*** Records to use ***
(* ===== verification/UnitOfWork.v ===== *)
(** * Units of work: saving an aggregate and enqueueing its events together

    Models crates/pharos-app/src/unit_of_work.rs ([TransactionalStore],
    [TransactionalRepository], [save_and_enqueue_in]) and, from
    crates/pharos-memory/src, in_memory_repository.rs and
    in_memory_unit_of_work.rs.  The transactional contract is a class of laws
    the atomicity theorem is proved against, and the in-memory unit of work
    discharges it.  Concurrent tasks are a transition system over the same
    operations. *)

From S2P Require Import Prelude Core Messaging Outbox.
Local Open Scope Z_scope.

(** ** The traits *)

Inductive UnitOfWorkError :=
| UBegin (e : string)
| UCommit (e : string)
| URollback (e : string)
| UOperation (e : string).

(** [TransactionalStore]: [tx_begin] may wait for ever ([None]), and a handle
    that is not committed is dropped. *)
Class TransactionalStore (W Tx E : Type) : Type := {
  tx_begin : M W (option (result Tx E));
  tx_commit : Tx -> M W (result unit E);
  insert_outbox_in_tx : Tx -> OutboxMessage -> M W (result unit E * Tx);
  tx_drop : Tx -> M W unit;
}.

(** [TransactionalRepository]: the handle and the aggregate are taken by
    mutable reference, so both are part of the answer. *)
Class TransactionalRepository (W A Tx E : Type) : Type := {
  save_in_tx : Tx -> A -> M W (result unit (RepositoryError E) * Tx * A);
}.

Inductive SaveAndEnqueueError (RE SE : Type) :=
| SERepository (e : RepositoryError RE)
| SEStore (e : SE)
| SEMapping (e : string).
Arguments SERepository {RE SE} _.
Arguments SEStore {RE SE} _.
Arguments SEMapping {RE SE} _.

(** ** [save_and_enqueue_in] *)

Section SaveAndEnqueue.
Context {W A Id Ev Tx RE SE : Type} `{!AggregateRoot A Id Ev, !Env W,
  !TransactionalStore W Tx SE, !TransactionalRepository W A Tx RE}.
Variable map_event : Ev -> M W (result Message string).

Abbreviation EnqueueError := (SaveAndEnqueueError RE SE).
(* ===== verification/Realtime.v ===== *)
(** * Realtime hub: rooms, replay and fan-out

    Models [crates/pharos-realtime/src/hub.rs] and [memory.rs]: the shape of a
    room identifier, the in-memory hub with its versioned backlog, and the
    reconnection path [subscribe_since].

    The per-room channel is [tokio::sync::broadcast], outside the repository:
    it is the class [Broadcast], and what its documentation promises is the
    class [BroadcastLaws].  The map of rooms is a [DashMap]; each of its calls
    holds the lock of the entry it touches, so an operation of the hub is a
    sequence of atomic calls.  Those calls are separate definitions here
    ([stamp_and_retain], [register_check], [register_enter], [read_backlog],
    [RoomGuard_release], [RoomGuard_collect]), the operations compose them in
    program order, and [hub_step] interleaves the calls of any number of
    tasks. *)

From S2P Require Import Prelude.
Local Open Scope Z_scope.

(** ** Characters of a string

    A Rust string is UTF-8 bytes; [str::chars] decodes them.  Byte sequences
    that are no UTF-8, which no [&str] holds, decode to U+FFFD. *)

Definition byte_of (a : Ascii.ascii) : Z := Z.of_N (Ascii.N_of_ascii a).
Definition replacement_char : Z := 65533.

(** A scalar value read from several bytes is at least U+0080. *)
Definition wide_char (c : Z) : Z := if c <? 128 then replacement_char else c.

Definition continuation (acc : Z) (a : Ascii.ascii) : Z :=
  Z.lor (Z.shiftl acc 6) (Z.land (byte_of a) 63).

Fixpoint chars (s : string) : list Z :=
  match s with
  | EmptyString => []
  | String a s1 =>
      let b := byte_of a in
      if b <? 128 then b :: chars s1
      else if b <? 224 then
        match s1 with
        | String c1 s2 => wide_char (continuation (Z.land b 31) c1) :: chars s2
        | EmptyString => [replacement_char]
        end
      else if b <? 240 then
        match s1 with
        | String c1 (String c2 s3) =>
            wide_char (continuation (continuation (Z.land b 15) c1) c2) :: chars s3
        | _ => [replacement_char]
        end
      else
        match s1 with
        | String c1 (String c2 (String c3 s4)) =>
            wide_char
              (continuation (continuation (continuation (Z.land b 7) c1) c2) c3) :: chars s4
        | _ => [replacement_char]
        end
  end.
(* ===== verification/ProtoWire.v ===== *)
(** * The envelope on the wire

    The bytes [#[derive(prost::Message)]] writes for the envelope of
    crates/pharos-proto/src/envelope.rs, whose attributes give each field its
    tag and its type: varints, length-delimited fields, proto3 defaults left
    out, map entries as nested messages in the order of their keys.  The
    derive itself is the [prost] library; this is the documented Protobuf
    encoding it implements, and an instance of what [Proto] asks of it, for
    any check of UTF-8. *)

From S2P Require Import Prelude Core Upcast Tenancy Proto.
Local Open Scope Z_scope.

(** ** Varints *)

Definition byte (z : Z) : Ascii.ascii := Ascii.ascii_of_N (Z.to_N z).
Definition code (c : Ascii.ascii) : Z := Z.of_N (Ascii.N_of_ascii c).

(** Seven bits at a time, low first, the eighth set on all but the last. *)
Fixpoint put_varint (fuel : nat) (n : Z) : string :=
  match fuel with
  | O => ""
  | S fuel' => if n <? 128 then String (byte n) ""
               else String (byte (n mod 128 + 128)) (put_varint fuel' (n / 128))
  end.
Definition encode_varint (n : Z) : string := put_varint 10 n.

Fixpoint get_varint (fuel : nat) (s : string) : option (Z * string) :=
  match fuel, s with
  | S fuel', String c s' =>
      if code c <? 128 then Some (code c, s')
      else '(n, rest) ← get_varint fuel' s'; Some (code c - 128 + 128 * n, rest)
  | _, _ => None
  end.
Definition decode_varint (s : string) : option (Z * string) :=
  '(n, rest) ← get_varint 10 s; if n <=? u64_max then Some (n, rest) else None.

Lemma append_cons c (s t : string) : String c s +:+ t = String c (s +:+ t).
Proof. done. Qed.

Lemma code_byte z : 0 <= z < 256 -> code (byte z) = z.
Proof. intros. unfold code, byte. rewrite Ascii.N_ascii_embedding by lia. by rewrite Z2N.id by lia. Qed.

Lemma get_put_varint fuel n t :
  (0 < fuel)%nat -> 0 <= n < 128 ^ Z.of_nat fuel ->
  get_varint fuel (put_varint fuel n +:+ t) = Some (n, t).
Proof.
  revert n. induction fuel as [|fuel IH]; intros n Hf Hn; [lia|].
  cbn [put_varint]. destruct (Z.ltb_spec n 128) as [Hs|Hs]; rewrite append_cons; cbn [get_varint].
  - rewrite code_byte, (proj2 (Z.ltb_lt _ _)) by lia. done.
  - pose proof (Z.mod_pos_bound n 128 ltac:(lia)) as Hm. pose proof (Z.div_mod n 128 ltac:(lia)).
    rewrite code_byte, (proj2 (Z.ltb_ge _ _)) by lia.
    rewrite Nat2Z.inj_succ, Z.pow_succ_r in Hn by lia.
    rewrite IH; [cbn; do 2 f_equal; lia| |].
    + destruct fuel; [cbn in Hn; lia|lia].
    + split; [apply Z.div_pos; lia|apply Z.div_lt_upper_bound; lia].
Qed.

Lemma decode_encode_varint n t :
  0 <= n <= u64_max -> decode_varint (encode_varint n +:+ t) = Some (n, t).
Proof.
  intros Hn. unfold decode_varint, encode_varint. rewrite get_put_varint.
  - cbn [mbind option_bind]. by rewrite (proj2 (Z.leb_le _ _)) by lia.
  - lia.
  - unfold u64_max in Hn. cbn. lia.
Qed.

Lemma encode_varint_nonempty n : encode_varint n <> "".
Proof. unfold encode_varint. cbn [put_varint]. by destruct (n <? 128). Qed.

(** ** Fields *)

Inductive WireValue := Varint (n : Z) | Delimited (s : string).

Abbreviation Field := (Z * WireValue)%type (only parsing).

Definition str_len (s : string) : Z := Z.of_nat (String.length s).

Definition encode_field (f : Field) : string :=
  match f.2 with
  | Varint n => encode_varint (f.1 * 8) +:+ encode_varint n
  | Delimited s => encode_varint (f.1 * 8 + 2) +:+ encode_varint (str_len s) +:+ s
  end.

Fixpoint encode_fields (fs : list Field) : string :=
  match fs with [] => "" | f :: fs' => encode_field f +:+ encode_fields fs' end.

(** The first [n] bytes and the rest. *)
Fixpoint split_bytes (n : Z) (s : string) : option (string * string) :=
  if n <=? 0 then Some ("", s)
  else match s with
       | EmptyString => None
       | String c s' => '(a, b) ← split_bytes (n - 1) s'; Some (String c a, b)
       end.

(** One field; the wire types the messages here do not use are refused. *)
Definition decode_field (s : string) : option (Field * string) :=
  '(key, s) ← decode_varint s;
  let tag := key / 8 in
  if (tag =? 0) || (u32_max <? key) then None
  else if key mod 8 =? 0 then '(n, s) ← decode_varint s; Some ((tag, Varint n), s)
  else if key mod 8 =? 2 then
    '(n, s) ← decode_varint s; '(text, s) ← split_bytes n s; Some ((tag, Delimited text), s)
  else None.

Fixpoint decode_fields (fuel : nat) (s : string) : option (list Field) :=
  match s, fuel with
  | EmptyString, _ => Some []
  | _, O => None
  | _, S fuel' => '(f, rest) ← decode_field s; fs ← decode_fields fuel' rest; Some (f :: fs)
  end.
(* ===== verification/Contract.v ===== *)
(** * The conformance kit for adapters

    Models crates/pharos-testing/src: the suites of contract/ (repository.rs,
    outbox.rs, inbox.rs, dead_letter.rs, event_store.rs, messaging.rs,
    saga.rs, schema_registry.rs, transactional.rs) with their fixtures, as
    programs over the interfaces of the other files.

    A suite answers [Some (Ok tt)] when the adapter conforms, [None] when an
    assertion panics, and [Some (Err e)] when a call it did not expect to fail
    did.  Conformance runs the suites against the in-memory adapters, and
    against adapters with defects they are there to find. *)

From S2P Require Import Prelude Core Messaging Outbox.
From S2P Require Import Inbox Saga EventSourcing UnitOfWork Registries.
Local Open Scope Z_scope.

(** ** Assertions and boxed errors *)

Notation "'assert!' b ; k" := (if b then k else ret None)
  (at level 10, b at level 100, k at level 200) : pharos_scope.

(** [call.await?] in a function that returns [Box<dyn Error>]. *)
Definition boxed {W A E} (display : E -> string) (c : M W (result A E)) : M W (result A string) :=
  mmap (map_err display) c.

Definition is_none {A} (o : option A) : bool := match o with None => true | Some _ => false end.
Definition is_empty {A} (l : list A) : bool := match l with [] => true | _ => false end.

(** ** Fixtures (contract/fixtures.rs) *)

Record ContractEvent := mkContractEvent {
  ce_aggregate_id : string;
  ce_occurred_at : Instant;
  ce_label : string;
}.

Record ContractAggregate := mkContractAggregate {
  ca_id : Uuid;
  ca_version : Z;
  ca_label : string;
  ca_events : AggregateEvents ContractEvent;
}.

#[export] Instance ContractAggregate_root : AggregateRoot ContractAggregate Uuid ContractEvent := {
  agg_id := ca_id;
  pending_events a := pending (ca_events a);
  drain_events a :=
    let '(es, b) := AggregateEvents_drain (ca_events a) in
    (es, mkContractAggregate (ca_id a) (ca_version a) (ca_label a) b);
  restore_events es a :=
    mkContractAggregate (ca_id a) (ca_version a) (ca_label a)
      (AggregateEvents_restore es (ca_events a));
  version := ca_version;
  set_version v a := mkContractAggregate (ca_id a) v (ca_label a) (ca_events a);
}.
*** End of Records to use ***
The lines you need are those holding the word "Prelude"; copy each of them from the material above.

Completed task >>
From S2P Require Import Prelude Core Messaging Outbox.
From S2P Require Import Prelude.
From S2P Require Import Prelude Core Upcast Tenancy Proto.
From S2P Require Import Prelude Core Messaging Outbox.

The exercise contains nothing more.